- _Task to complete_: When the word "Arrived" shows up in a line of the records below, copy that line.

- _Material shown_:
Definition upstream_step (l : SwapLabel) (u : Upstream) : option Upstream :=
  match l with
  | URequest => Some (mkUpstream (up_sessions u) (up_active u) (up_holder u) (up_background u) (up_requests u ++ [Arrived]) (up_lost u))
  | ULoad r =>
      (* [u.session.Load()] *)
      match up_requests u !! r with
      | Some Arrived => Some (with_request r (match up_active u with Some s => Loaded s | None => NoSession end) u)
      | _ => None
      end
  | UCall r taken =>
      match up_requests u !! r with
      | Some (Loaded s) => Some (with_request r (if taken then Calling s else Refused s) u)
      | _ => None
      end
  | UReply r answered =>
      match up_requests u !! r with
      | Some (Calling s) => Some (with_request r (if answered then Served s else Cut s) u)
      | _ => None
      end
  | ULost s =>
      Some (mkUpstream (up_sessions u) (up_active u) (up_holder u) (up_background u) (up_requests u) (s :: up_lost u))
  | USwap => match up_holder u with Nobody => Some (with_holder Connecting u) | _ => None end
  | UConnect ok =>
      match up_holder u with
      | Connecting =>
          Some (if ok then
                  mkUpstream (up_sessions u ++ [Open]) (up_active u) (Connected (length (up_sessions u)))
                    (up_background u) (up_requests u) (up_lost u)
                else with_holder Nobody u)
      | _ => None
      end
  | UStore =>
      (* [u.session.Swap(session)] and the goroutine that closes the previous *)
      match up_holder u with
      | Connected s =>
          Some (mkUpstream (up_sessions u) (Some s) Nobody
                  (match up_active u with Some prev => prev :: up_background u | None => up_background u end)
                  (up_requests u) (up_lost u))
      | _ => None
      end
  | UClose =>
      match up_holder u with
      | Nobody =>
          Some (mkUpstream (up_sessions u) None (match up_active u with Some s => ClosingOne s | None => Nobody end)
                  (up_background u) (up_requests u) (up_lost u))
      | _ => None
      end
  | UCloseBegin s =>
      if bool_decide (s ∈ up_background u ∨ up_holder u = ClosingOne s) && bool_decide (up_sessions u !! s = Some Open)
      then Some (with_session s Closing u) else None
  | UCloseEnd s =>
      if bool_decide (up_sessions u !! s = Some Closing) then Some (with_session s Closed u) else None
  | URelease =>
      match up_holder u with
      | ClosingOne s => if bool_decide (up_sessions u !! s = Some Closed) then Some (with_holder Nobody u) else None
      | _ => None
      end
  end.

- _Your solution_:
  | URequest => Some (mkUpstream (up_sessions u) (up_active u) (up_holder u) (up_background u) (up_requests u ++ [Arrived]) (up_lost u))
      | Some Arrived => Some (with_request r (match up_active u with Some s => Loaded s | None => NoSession end) u)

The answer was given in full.